L'archevêque de Paris assista à ce sermon. Les évêques Vigor et Sorbin de Sainte-Foi, prédicateur ordinaire du roi, le chanoine Villemur à la tête du chapitre de son église, les curés, doyens et vicaires de toutes les paroisses près de trois mille prêtres emplissaient la vaste nef. Les portes étaient fermées Une vingtaine de laïques furent seuls admis. En outre, un certain nombre de capitaines des milices bourgeoises, des centainiers, et même quelques simples dizainiers se massèrent à l'intérieur, près des portes, et purent entendre le sermon.

Le discours du révérend fut entendu dans le plus grand silence.

Seulement, quand ce fut fini, un frémissement terrible parcourut cette assemblée, surtout parmi les curés.

Puis, tout ce monde s'écoula.

Alors une femme, qui, cachée dans une des loges, avait tout vu, tout entendu, se leva à son tour et sortit. A la porte, elle retrouva quelques gentilshommes qui escortèrent sa litière jusqu'à l'hôtel de la reine.

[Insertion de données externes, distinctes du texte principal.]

(* ===== verification/Shim.v ===== *)
(** * The confinement shim ([prober-vmm-shim/src/main.rs], [linux-abi/src/lib.rs])

    The process that the jailer starts: it checks the handoff, opens what the machine
    monitor needs, restricts itself with Landlock, tries two forbidden operations, and
    becomes the monitor.  Its system calls are the interface [ShimHost]. *)

From S2P Require Import Prelude GuestResult Launch Landlock World.

Definition ACTUAL_VMM_PATH : string := "/firecracker-vmm".
Definition PROJECT_PATH : string := "/project.ext4".
Definition KVM_PATH : string := "/dev/kvm".
Definition DENIED_CANARY_PATH : string := "/landlock-denied-canary".
Definition CREATED_CANARY_PATH : string := "/landlock-created-canary".
Definition SECCOMP_MARKER_PREFIX : string := "[keep-prober-seccomp]".

(** How a path is opened. *)
Inductive OpenMode : Set := ReadOnly | ReadWrite | WriteOnly | CreateNew.
Class ShimHost (F W : Type) := {
  environment_is_empty : W -> bool * W;
  open_path : string -> OpenMode -> W -> result (option Z) F * W;
  landlock_abi_version : W -> option Z * W;
  landlock_create_ruleset : LandlockPolicyObservation -> W -> option F * W;
  landlock_add_rule : F -> Z -> F -> W -> option unit * W;
  set_no_new_privileges : W -> option unit * W;
  landlock_restrict_self : F -> W -> option unit * W;
  eprintln : list byte -> W -> W;
  spawn_and_wait : string -> list string -> W -> option (option Z) * W;
  exec : string -> list string -> W -> bool * W
}.

Section shim.
Context {F W : Type} {HH : ShimHost F W}.
Abbreviation shim A := (io string W A).

(** ** Rulesets ([LandlockRuleset]) *)

Record LandlockRuleset : Type := mkRuleset { ruleset : F; observation : LandlockPolicyObservation }.
(** [u32::try_from] *)
Definition abi_in_u32 (abi : Z) : bool := (0 <=? abi) && (abi <=? u32_max).
(** The errors of these operations are all mapped to the caller's message [e]. *)
Definition new_ruleset (minimum_abi : Z) (e : string) : shim LandlockRuleset :=
  let! abi := ask e landlock_abi_version in
  refuse_if negb (abi_in_u32 abi) with e ;;
  refuse_if abi <? minimum_abi with e ;;
  let! policy := pure (ok_or (reviewed_landlock_policy abi) (Error e)) in
  let! file := ask e (landlock_create_ruleset policy) in
  io_ret (mkRuleset file policy).
Definition add_path (r : LandlockRuleset) (path : F) (allowed_access : Z) (e : string) : shim unit :=
  refuse_if grants_unhandled (observation r) allowed_access with e ;;
  ask e (landlock_add_rule (ruleset r) allowed_access path).
Definition allow_read_only (r : LandlockRuleset) (path : F) (e : string) : shim unit := add_path r path read_only_rights e.
Definition allow_read_write (r : LandlockRuleset) (path : F) (e : string) : shim unit := add_path r path (read_write_rights (observation r)) e.
Definition allow_read_write_file (r : LandlockRuleset) (path : F) (e : string) : shim unit := add_path r path read_write_file_rights e.
Definition allow_device (r : LandlockRuleset) (path : F) (e : string) : shim unit := add_path r path (device_rights (observation r)) e.
Definition restrict_self (r : LandlockRuleset) (e : string) : shim Z :=
  let! _ := ask e set_no_new_privileges in
  let! _ := ask e (landlock_restrict_self (ruleset r)) in
  io_ret (abi (observation r)).

(** ** The program *)

(** [unwrap_or_else(|_| fail(message))] of an open. *)
Definition opened (path : string) (mode : OpenMode) (message : string) : shim F :=
  fun w => match open_path path mode w with (Ok f, w) => (Ok f, w) | (Err _, w) => (Err (Error message), w) end.
Definition exact_denial (path : string) (mode : OpenMode) (message : string) : shim unit :=
  fun w =>
    match open_path path mode w with
    | (Err (Some errno), w) =>
        if errno =? 13 then (Ok tt, w) else (Err (Error "Landlock canary returned the wrong error class"%string), w)
    | (Ok _, w) => (Err (Error message), w)
    | (Err None, w) => (Err (Error "Landlock canary returned the wrong error class"%string), w)
    end.
Definition say (line : list byte) : shim unit := fun w => (Ok tt, eprintln line w).

(** The rules and the restriction; the result is the ABI and what was observed. *)
Definition confine (root project kvm : F) : shim (Z * LandlockPolicyObservation) :=
  let! r := new_ruleset 4 "reviewed Landlock ABI was not available" in
  let! _ := allow_read_only r root "read-only jail rule was refused" in
  let! _ := allow_read_write_file r project "project-image write rule was refused" in
  let! _ := allow_device r kvm "KVM-device rule was refused" in
  let! restricted_abi := restrict_self r "Landlock activation was refused" in
  let! _ := exact_denial DENIED_CANARY_PATH WriteOnly "Landlock admitted a forbidden existing-file write" in
  let! _ := exact_denial CREATED_CANARY_PATH CreateNew "Landlock admitted a forbidden file creation" in
  io_ret (restricted_abi, observation r).

(** How the process ends without an error: as the monitor, or after the canary. *)
Inductive outcome : Set := BecameVmm | CanaryTerminated.
Definition main (arguments : list string) : shim outcome :=
  let! empty := total environment_is_empty in
  refuse_if negb empty with "jailer environment was not empty"%string ;;
  let! mode := pure (map_err Error (validate_jailer_handoff arguments)) in
  let! root := opened "/" ReadOnly "private jail root was not readable" in
  let! project := opened PROJECT_PATH ReadWrite "writable project image was not available" in
  let! kvm := opened KVM_PATH ReadWrite "private KVM device was not available" in
  let! _ := opened DENIED_CANARY_PATH ReadWrite "pre-Landlock writable canary was not writable" in
  let! (restricted_abi, observed) := confine root project kvm in
  let! _ := say (shim_marker restricted_abi observed) in
  match mode with
  | SeccompCanary =>
      let! signal := ask "measured seccomp-canary VMM spawn failed"%string (spawn_and_wait ACTUAL_VMM_PATH (take 13 arguments)) in
      refuse_if negb (bool_decide (signal = Some 31)) with "measured seccomp-canary VMM did not terminate with SIGSYS"%string ;;
      let! _ := say (str_bytes (SECCOMP_MARKER_PREFIX +:+ " signal=31")) in
      io_ret CanaryTerminated
  | Exec =>
      let! replaced := total (exec ACTUAL_VMM_PATH arguments) in
      refuse_if negb replaced with "measured VMM exec failed"%string ;;
      io_ret BecameVmm
  end.
End shim.
Arguments LandlockRuleset : clear implicits.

En effet, c'était Catherine.

Et Catherine, au moment où le sermon se finissait, s'était penchée; son regard, chargé d'une haine avide, s'était appesanti sur le duc de Guise, et elle avait murmuré:

«Messieurs de Lorraine, exterminez-moi les huguenots!... Ce sera bien étonnant si, dans la bagarre, quelques bonnes arquebuses huguenotes ou autres ne me débarrassent de vous en même temps! Quant au roi, ajouta-t-elle avec un sourire, il n'est pas besoin de le tuer: il meurt. O mon Henri, tu régneras!»

Dès le lendemain de cette mémorable soirée, de furieuses prédications éclatèrent à la fois dans toutes les églises de Paris. Et, à la suite de chacun de ces prêches, le peuple se répandait dans les rues avec des menaces et des imprécations contre les réformés.